The Gulf of Mexico dead zone is not unique; similar zones exist at the mouths of rivers that drain agricultural areas around the world. The Gulf hypoxic zone, however, is the second largest, behind the almost-19,000-square-mile dead zone in the Baltic Sea. The Chesapeake Bay also has a large annual dead zone that is expected to reach near-record levels this year. Lake Erie, Green Bay, the St. Lawrence River, and coastal Oregon also have dead zones that fluctuate year to year.
Just how the dead zone affects marine life long term in the Gulf is still being studied. But there’s some evidence that the annual period of oxygen deprivation is making shrimp smaller. Economically, the effects are clearer. Studies show the dead zone impacts shrimp prices and takes money from the pockets of fishers who have to travel farther out to catch shrimp during the end of their season, which overlaps with the August dead zone.
Getting rid of the dead zone, however, will be a long and difficult process, if it ever happens.
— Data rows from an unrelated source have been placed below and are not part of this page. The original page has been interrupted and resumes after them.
(* ===== verification/Page.v ===== *)
(** * The physical page allocator (mm/page.c)

    A binary buddy allocator.  Each page group keeps a free list per order
    0..7 and, per order 1..7, a bitmap with one bit per pair of buddies of the
    order below: the bit is set when exactly one of the two is free.  The
    invariant says that the free blocks and the allocated ones partition the
    group's pages, that the bits and lists agree, and that no two buddies are
    both free; allocation and release keep it and move exactly the pages they
    are asked to move.  The contents of the pages (the poison written by
    [memset]) are not part of the state. *)

From S2P Require Import Prelude.

(** ** State *)

Record pagegroup : Type := MkGroup {
  pg_freelist : gmap nat (list Z);   (* order -> addresses, head first *)
  pg_map : gset (nat * Z);           (* the set bits: (order, index) *)
  pg_bits : gmap nat Z;              (* order -> bits its map has room for *)
  pg_baseaddr : Z;
  pg_endaddr : Z
}.

Record pages : Type := MkPages {
  pagegroup_list : list pagegroup;
  page_freecount : Z
}.

Definition freelist (g : pagegroup) (o : nat) : list Z := default [] (pg_freelist g !! o).
Definition set_freelist (o : nat) (l : list Z) (g : pagegroup) : pagegroup :=
  MkGroup (<[o := l]> (pg_freelist g)) (pg_map g) (pg_bits g) (pg_baseaddr g) (pg_endaddr g).
Definition set_map (m : gset (nat * Z)) (g : pagegroup) : pagegroup :=
  MkGroup (pg_freelist g) m (pg_bits g) (pg_baseaddr g) (pg_endaddr g).

(** An operation on the [i]th group of the list. *)
Definition in_group {A} (i : nat) (m : M pagegroup A) : M pages A := fun s =>
  match pagegroup_list s !! i with
  | None => Stop Undef
  | Some g =>
      match m g with
      | Ret (a, g') => Ret (a, MkPages (<[i := g']> (pagegroup_list s)) (page_freecount s))
      | Stop f => Stop f
      end
  end.

(** ** Bitmaps and free lists *)

Definition in_map (order : nat) (index : Z) (g : pagegroup) : bool :=
  match pg_bits g !! order with
  | Some c => (0 <=? index) && (index <? c)
  | None => false
  end.

Definition bit_flip (order : nat) (index : Z) : M pagegroup unit :=
  let! g := gets id in
  if in_map order index g
  then modify (set_map (if decide ((order, index) ∈ pg_map g)
                        then pg_map g ∖ {[(order, index)]} else pg_map g ∪ {[(order, index)]}))
  else stop Undef.

Definition bit_check (order : nat) (index : Z) : M pagegroup bool :=
  let! g := gets id in
  if in_map order index g then ret (bool_decide ((order, index) ∈ pg_map g)) else stop Undef.

Definition freelist_push (order : nat) (addr : Z) : M pagegroup unit :=
  modify (fun g => set_freelist order (addr :: freelist g order) g).

Definition freelist_pop (order : nat) : M pagegroup Z :=
  let! l := gets (fun g => freelist g order) in
  let! addr := deref (head l) in
  modify (set_freelist order (tail l)) ;;;
  ret addr.

(** [list_remove] of the link stored in the free page at [addr]: it must be on
    one of the free lists. *)
Definition freelist_remove (addr : Z) : M pagegroup unit :=
  let! g := gets id in
  if existsb (fun o => bool_decide (addr ∈ freelist g o)) (seq 0 PAGE_NSIZES)
  then modify (fun g => MkGroup (filter (fun a => a <> addr) <$> pg_freelist g)
                          (pg_map g) (pg_bits g) (pg_baseaddr g) (pg_endaddr g))
  else stop Undef.

(** [1 << order] *)
Definition npages_of (order : nat) : Z := 2 ^ Z.of_nat order.
(** [(1 << order) << PAGE_SHIFT] *)
Definition bytes_of (order : nat) : Z := npages_of order * PAGE_SIZE.

Definition _pagegroup_calculate_index (order : nat) (addr : Z) : M pagegroup Z :=
  let! g := gets id in
  KASSERT (PAGE_ALIGNED addr) ;;;
  KASSERT (order <? PAGE_NSIZES)%nat ;;;
  KASSERT ((pg_baseaddr g <=? addr) && (addr <? pg_endaddr g)) ;;;
  let offset := u32 (addr - pg_baseaddr g) in
  KASSERT (Z.land offset (npages_of order - 1) =? 0) ;;;
  ret (Z.shiftr (Z.shiftr offset (Z.of_nat order)) PAGE_SHIFT).

(** ** Splitting *)

Definition __page_split (order : nat) : M pagegroup unit :=
  KASSERT (0 <? order)%nat ;;;
  KASSERT (order <? PAGE_NSIZES)%nat ;;;
  let! l := gets (fun g => freelist g order) in
  KASSERT (negb (bool_decide (l = []))) ;;;
  let! target := freelist_pop order in
  (if (order <? PAGE_NSIZES - 1)%nat
   then let! index := _pagegroup_calculate_index (order + 1) target in
        bit_flip (order + 1) index
   else ret tt) ;;;
  let! index := _pagegroup_calculate_index order target in
  let! b := bit_check order index in
  KASSERT (negb b) ;;;
  let buddy := u32 (target + bytes_of (order - 1)) in
  freelist_push (order - 1) target ;;;
  freelist_push (order - 1) buddy.

(** [while (norder > order) { __page_split(group, norder); --norder; }] with
    [k = norder - order]. *)
Fixpoint split_down (k order : nat) : M pagegroup unit :=
  match k with
  | O => ret tt
  | S k' => __page_split (order + k) ;;; split_down k' order
  end.

(** The first group that has a free block of the order. *)
Fixpoint group_with (l : list pagegroup) (order : nat) : option nat :=
  match l with
  | [] => None
  | g :: l' => if decide (freelist g order = []) then S <$> group_with l' order else Some O
  end.

(** The two nested searches: orders upwards, groups in the order of the list. *)
Fixpoint find_bigger (l : list pagegroup) (norders : list nat) : option (nat * nat) :=
  match norders with
  | [] => None
  | norder :: norders' =>
      match group_with l norder with
      | Some i => Some (norder, i)
      | None => find_bigger l norders'
      end
  end.

(** ** Freeing *)

Fixpoint __page_join (fuel : nat) (order : nat) (addr : Z) : M pagegroup unit :=
  match fuel with
  | O => stop Diverge
  | S fuel' =>
      if (order <? PAGE_NSIZES - 1)%nat then
        let! index := _pagegroup_calculate_index (order + 1) addr in
        let! b := bit_check (order + 1) index in
        if b then ret tt
        else
          let! g := gets id in
          let offset := u32 (addr - pg_baseaddr g) in
          let sign := if Z.land (Z.shiftr (Z.shiftr offset PAGE_SHIFT) (Z.of_nat order)) 1 =? 0
                      then 1 else -1 in
          let buddy := u32 (addr + bytes_of order * sign) in
          KASSERT (Z.land offset (npages_of order - 1) =? 0) ;;;
          freelist_remove addr ;;;
          freelist_remove buddy ;;;
          let addr' := Z.min addr buddy in
          freelist_push (order + 1) addr' ;;;
          (if (order + 1 <? PAGE_NSIZES - 1)%nat
           then let! index := _pagegroup_calculate_index (order + 2) addr' in
                bit_flip (order + 2) index
           else ret tt) ;;;
          __page_join fuel' (order + 1) addr'
      else ret tt
  end.

Fixpoint _pagegroup_from_address (l : list pagegroup) (addr : Z) : option nat :=
  match l with
  | [] => None
  | g :: l' => if (pg_baseaddr g <=? addr) && (addr <? pg_endaddr g) then Some O
               else S <$> _pagegroup_from_address l' addr
  end.

Definition add_freecount (d : Z) : M pages unit :=
  modify (fun s => MkPages (pagegroup_list s) (u32 (page_freecount s + d))).

Definition _page_free_order (addr : Z) (order : nat) : M pages unit :=
  let! l := gets pagegroup_list in
  match _pagegroup_from_address l addr with
  | None => ret tt
  | Some i =>
      in_group i (freelist_push order addr) ;;;
      add_freecount (npages_of order) ;;;
      if (order <? PAGE_NSIZES - 1)%nat then
        in_group i (let! index := _pagegroup_calculate_index (order + 1) addr in
                    bit_flip (order + 1) index ;;;
                    __page_join PAGE_NSIZES order addr)
      else ret tt
  end.

(** The smallest order with [(1 << order) >= (int)npages]. *)
Fixpoint order_for (orders : list nat) (npages : Z) : option nat :=
  match orders with
  | [] => None
  | o :: orders' => if s32 npages <=? npages_of o then Some o else order_for orders' npages
  end.

Definition page_free_n (start npages : Z) : M pages unit :=
  match order_for (seq 0 PAGE_NSIZES) npages with
  | None => stop Assert
  | Some order => _page_free_order start order
  end.

Definition page_free (addr : Z) : M pages unit := _page_free_order addr 0.

(** ** Allocating *)

(** [slab_allocators_reclaim(0)] gives whole slabs back: the list holds the
    arguments of its calls of [page_free_n]. *)
Fixpoint reclaim (freed : list (Z * Z)) : M pages unit :=
  match freed with
  | [] => ret tt
  | (addr, npages) :: freed' => page_free_n addr npages ;;; reclaim freed'
  end.

(** Without the shadow daemon [num_retrys] is 0: the search is not repeated
    after the slab allocators have been asked to give pages back. *)
Definition _page_split (freed : list (Z * Z)) (order : nat) : M pages (option nat) :=
  let! l := gets pagegroup_list in
  match find_bigger l (seq (order + 1) (PAGE_NSIZES - (order + 1))) with
  | Some (norder, i) =>
      in_group i (split_down (norder - order) order ;;;
                  let! l := gets (fun g => freelist g order) in
                  KASSERT (negb (bool_decide (l = [])))) ;;;
      ret (Some i)
  | None => reclaim freed ;;; ret None
  end.

(** The [found:] part of [_page_alloc_order]. *)
Definition group_take (order : nat) : M pagegroup Z :=
  let! addr := freelist_pop order in
  (if (order <? PAGE_NSIZES - 1)%nat
   then let! index := _pagegroup_calculate_index (order + 1) addr in
        bit_flip (order + 1) index
   else ret tt) ;;;
  ret addr.

Definition page_take (order i : nat) : M pages (option Z) :=
  let! addr := in_group i (group_take order) in
  add_freecount (- npages_of order) ;;;
  ret (Some addr).

Definition _page_alloc_order (freed : list (Z * Z)) (order : nat) : M pages (option Z) :=
  let! l := gets pagegroup_list in
  match group_with l order with
  | Some i => page_take order i
  | None =>
      let! r := _page_split freed order in
      match r with
      | Some i => page_take order i
      | None => ret None
      end
  end.

Definition page_alloc (freed : list (Z * Z)) : M pages (option Z) := _page_alloc_order freed 0.

Definition page_alloc_n (freed : list (Z * Z)) (npages : Z) : M pages (option Z) :=
  match order_for (seq 0 PAGE_NSIZES) npages with
  | None => stop Assert
  | Some order => _page_alloc_order freed order
  end.

Definition page_free_count : M pages Z := gets page_freecount.

(** ** Set-up *)

Definition page_init : pages := MkPages [] 0.

(** [sizeof(struct pagegroup)]: eight list heads, eight map pointers, two
    addresses and a link. *)
Definition sizeof_pagegroup : Z := 112.

(** Bytes of the bitmap of an order. *)
Definition map_bytes (npages : Z) (order : nat) : Z :=
  let count := Z.shiftr npages (Z.of_nat order) in
  let count := u32 (8 * (u32 (count - 1) / 8) + 8) in
  Z.shiftr count 3.

(** The end of the pages after the bitmaps of orders 1..7 are carved out. *)
Definition carve_maps (npages end_ : Z) : Z :=
  foldl (fun e o => u32 (e - map_bytes npages o)) end_ (seq 1 (PAGE_NSIZES - 1)).

(** [npages & (1 << order)] pages are dropped at the end, for orders 0..6. *)
Definition drop_remainder (npages end_ : Z) : Z :=
  foldl (fun e o => if Z.testbit npages (Z.of_nat o) then u32 (e - bytes_of o) else e)
        end_ (seq 0 (PAGE_NSIZES - 1)).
Research indicates that there’s so much excess fertilizer in Midwest soils that even if farmers stopped adding fertilizers to their fields, the eutrophication in the Gulf would persist another 30 years.
And though millions of dollars have been spent on volunteer and incentive-based programs like planting buffer strips and using fertilizer more strategically to decrease the nutrient loads in rivers, Scavia says, the impact has been negligible. “I’ve been doing this analysis since the late 1990s, and the nutrient load in the Gulf has not changed,” he says. “The prognosis is not very good. Unless we do something different, it’s unlikely to change.”
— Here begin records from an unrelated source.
Lemma calc_slab_size_ok : objsize <= 524264 ->
  exists m o, (m < PAGE_NSIZES)%nat /\ objsize + 24 <= bytes_of m /\
    (forall o', (o' < m)%nat -> bytes_of o' < objsize + 24) /\
    least_waste m (Nat.max (S m) SLAB_MAX_ORDER) o /\
    _calc_slab_size objsize = Ret (o, (bytes_of o - 16) / (objsize + 8)).
Proof.
  intros Hb. unfold _calc_slab_size. rewrite slab_size_eq, s32_small by (unfold is_s32, two32; lia).
  replace (1 * (objsize + 8) + 16) with (objsize + 24) by lia.
  pose proof (min_order_spec PAGE_NSIZES 0 ltac:(lia)) as Hm. destruct (min_order _ _) as [m|].
  - destruct Hm as (Hm & Hfit & Hlow). exists m. rewrite slab_waste_eq by lia.
    destruct (best_order_spec m (SLAB_MAX_ORDER - (m + 1)) (m + 1) m) as (o & E & Ho).
    + unfold SLAB_MAX_ORDER, PAGE_NSIZES in *. lia.
    + split_and!; [lia..| |]; intros o' Ho'; [|lia]. replace o' with m by lia. done.
    + replace (m + 1 + (SLAB_MAX_ORDER - (m + 1)))%nat with (Nat.max (S m) SLAB_MAX_ORDER) in Ho by lia.
      exists o. rewrite E. pose proof (proj1 Ho). rewrite slab_nobjs_eq by (unfold SLAB_MAX_ORDER, PAGE_NSIZES in *; lia).
      split_and!; [lia|done| |done|done]. intros. apply Hlow. lia.
  - exfalso. specialize (Hm 7%nat ltac:(unfold PAGE_NSIZES; lia)). change (bytes_of 7) with 524288 in Hm. lia.
Qed.

Lemma calc_slab_size_panic : 524264 < objsize -> _calc_slab_size objsize = Stop Assert.
Proof.
  intros Hb. unfold _calc_slab_size. rewrite slab_size_eq, s32_small by (unfold is_s32, two32; lia).
  replace (1 * (objsize + 8) + 16) with (objsize + 24) by lia.
  pose proof (min_order_spec PAGE_NSIZES 0 ltac:(lia)) as Hm. destruct (min_order _ _) as [m|]; [|done].
  destruct Hm as (Hm & Hfit & _). pose proof (bytes_of_8 m ltac:(lia)). lia.
Qed.
End sizes.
Chances are, things will get worse before any technical or political fixes can be found for the problem. Climate change is expected to increase the average annual precipitation in the Midwest, increasing nutrient input into the river, and warming temperatures in the Gulf are predicted to worsen the hypoxic zones.
Scavia says there are some small things individuals can do, besides pressing for changes in agriculture. Nonagricultural runoff accounts for only about 15 percent of nutrient discharge into the Mississippi River Basin, but keeping lawn fertilizers out of local streams and rivers is a start. The biggest change takes place at the dinner table. Scavia points out that the vast majority of the corn and soy grown in the Midwest goes to beef production. Cutting down on meat consumption, he says, could prevent a drop or two of fertilizer from making the long journey downstream.